## What is expected:
Start at the line below containing "(** What is" and stop at the line containing "Ok (match h_ecn h with". Repeat every line of that stretch exactly, and nothing outside it.
BEGIN Records for this exercise
Definition detectAndRemoveAckedPackets (h : sentPacketHandler) (ack : AckFrame) (encLevel : EncryptionLevel)
    : res aerr (bool * sentPacketHandler) :=
  match ackedPackets h with
  | _ :: _ => Err errAckedNotEmpty
  | [] =>
      s ← space h encLevel;
      _ ← (if bool_decide (encLevel = Encryption1RTT) then acks_skipped ack (skippedPackets (history s)) else Ok tt);
      lowestAcked ← wrap_err errAck (LowestAcked ack);
      largestAcked ← wrap_err errAck (Ack.LargestAcked ack);
      '(hist, acked, hasAckEliciting) ← acked_loop ack lowestAcked largestAcked (history s) [] 0 false (Packets (history s));
      h ← ack_packets encLevel (with_acked (put h encLevel (with_history s hist)) acked) acked;
      Ok (hasAckEliciting, h)
  end.

(** *** Lost packets *)

(** [time.Duration(timeThreshold * maxRTT)] with [timeThreshold = 9.0 / 8]. *)
Definition loss_delay (rtt : RTTStats) : Z :=
  Z.max (Z.quot (float64 (9 * float64 (Z.max (latestRTT rtt) (smoothedRTT rtt)))) 8) TimerGranularity.

(** [f.Handler.OnLost(f.Frame)]: the handler is not checked for nil here. *)
Fixpoint probe_calls (fs : list Frame) : res aerr (list call) :=
  match fs with
  | [] => Ok []
  | f :: fs => match fr_Handler f with
               | None => Panic
               | Some x => cs ← probe_calls fs; Ok (OnLost x (fr_Frame f) :: cs)
               end
  end.

Fixpoint probes_lost (h : sentPacketHandler) (l : list (Z * packet)) : res aerr sentPacketHandler :=
  match l with
  | [] => Ok h
  | (pn, p) :: l =>
      cs ← probe_calls (Frames_ p);
      let h := add_calls h cs in
      let s := appDataPackets h in
      probes_lost (with_app h (with_history s (RemovePathProbe (history s) pn).2)) l
  end.

Definition detectLostPathProbes (h : sentPacketHandler) (now : Z) : res aerr sentPacketHandler :=
  let hist := history (appDataPackets h) in
  if negb (HasOutstandingPathProbes hist) then Ok h else
  let lossTime := now - pathProbePacketLossTimeout in
  probes_lost h (filter (fun e => SendTime e.2 <= lossTime) (pathProbePackets hist)).

Definition is_app (l : EncryptionLevel) : bool :=
  match l with Encryption0RTT | Encryption1RTT => true | _ => false end.

(** What is done with a packet that is declared lost. *)
Definition lose_packet (h : sentPacketHandler) (encLevel : EncryptionLevel) (priorInFlight pn : Z) (p : packet)
    : res aerr sentPacketHandler :=
  let h := if is_app encLevel then with_lost h (lost_Add (lostPackets h) pn (SendTime p)) else h in
  s ← space h encLevel;
  hist ← wrap_err errHistory (DeclareLost (history s) pn);
  let h := put h encLevel (with_history s hist) in
  if negb (isPathProbePacket p) && IsAckEliciting p then
    h ← removeFromBytesInFlight h p;
    h ← queueFramesForRetransmission h p;
    let h := if negb (IsPathMTUProbePacket p)
             then with_cc h (OnCongestionEvent (congestion h) pn (Length p) priorInFlight) else h in
    Ok (match h_ecn h with
        | Some e => if bool_decide (encLevel = Encryption1RTT) then with_ecn h (Some (Ecn.LostPacket e pn)) else h
        | None => h
        end)
  else Ok h.

Fixpoint lost_loop (h : sentPacketHandler) (encLevel : EncryptionLevel) (lossDelay lostSendTime priorInFlight : Z)
    (l : list (Z * packet)) : res aerr sentPacketHandler :=
  match l with
  | [] => Ok h
  | (pn, p) :: l =>
      s ← space h encLevel;
      if largestAcked s <? pn then Ok h else
      if (SendTime p <=? lostSendTime) || (packetThreshold <=? Difference (history s) (largestAcked s) pn) then
        h ← lose_packet h encLevel priorInFlight pn p;
        lost_loop h encLevel lossDelay lostSendTime priorInFlight l
      else
        let h := if lossTime s =? 0 then put h encLevel (with_lossTime s (SendTime p + lossDelay)) else h in
        lost_loop h encLevel lossDelay lostSendTime priorInFlight l
  end.

Definition detectLostPackets (h : sentPacketHandler) (now : Z) (encLevel : EncryptionLevel) : res aerr sentPacketHandler :=
  s ← space h encLevel;
  let h := put h encLevel (with_lossTime s 0) in
  let lossDelay := loss_delay (rttStats h) in
  lost_loop h encLevel lossDelay (now - lossDelay) (bytesInFlight h) (Packets (history s)).

(** *** Spurious losses *)

(** The inner loop over the ranges, from the last one down. *)
Fixpoint spurious_range (ranges : list AckRange) (pn : Z) (i : nat) : res aerr (nat * AckRange) :=
  match ranges !! i with
  | None => Panic
  | Some r =>
      if Largest r <? pn then
        match i with
        | O => Ok (O, r)
        | S i' => spurious_range ranges pn i'
        end
      else Ok (i, r)
  end.

Fixpoint spurious_loop (ranges : list AckRange) (i : nat) (l : list (Z * Z)) : res aerr (list Z) :=
  match l with
  | [] => Ok []
  | (pn, _) :: l =>
      '(i, r) ← spurious_range ranges pn i;
      rest ← spurious_loop ranges i l;
      Ok (if (Smallest r <=? pn) && (pn <=? Largest r) then pn :: rest else rest)
  end.

Definition detectSpuriousLosses (h : sentPacketHandler) (ack : AckFrame) : res aerr sentPacketHandler :=
  spuriousLosses ← spurious_loop (AckRanges ack) (length (AckRanges ack) - 1) (SentHistory.lostPackets (lostPackets h));
  Ok (with_lost h (fold_left lost_Delete spuriousLosses (lostPackets h))).

(** *** ReceivedAck *)

Definition update_rtt (h : sentPacketHandler) (ack : AckFrame) (encLevel : EncryptionLevel) (rcvTime largest : Z)
    (hasAckEliciting : bool) : sentPacketHandler :=
  match list.last (ackedPackets h) with
  | Some (pn, p) =>
      if (pn =? largest) && negb (isPathProbePacket p) && hasAckEliciting then
        let ackDelay := if bool_decide (encLevel = Encryption1RTT)
                        then Z.min (DelayTime ack) (maxAckDelay (rttStats h)) else 0 in
        let h := if (largestAckedTime h =? 0) || negb (SendTime p <? largestAckedTime h)
                 then with_largestAckedTime (with_rtt h (UpdateRTT (rttStats h) (rcvTime - SendTime p) ackDelay)) (SendTime p)
                 else h in
        with_cc h (MaybeExitSlowStart (rttStats h) (congestion h))
      else h
  | None => h
  end.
END Records for this exercise
## Response for this exercise:
(** What is done with a packet that is declared lost. *)
Definition lose_packet (h : sentPacketHandler) (encLevel : EncryptionLevel) (priorInFlight pn : Z) (p : packet)
    : res aerr sentPacketHandler :=
  let h := if is_app encLevel then with_lost h (lost_Add (lostPackets h) pn (SendTime p)) else h in
  s ← space h encLevel;
  hist ← wrap_err errHistory (DeclareLost (history s) pn);
  let h := put h encLevel (with_history s hist) in
  if negb (isPathProbePacket p) && IsAckEliciting p then
    h ← removeFromBytesInFlight h p;
    h ← queueFramesForRetransmission h p;
    let h := if negb (IsPathMTUProbePacket p)
             then with_cc h (OnCongestionEvent (congestion h) pn (Length p) priorInFlight) else h in
    Ok (match h_ecn h with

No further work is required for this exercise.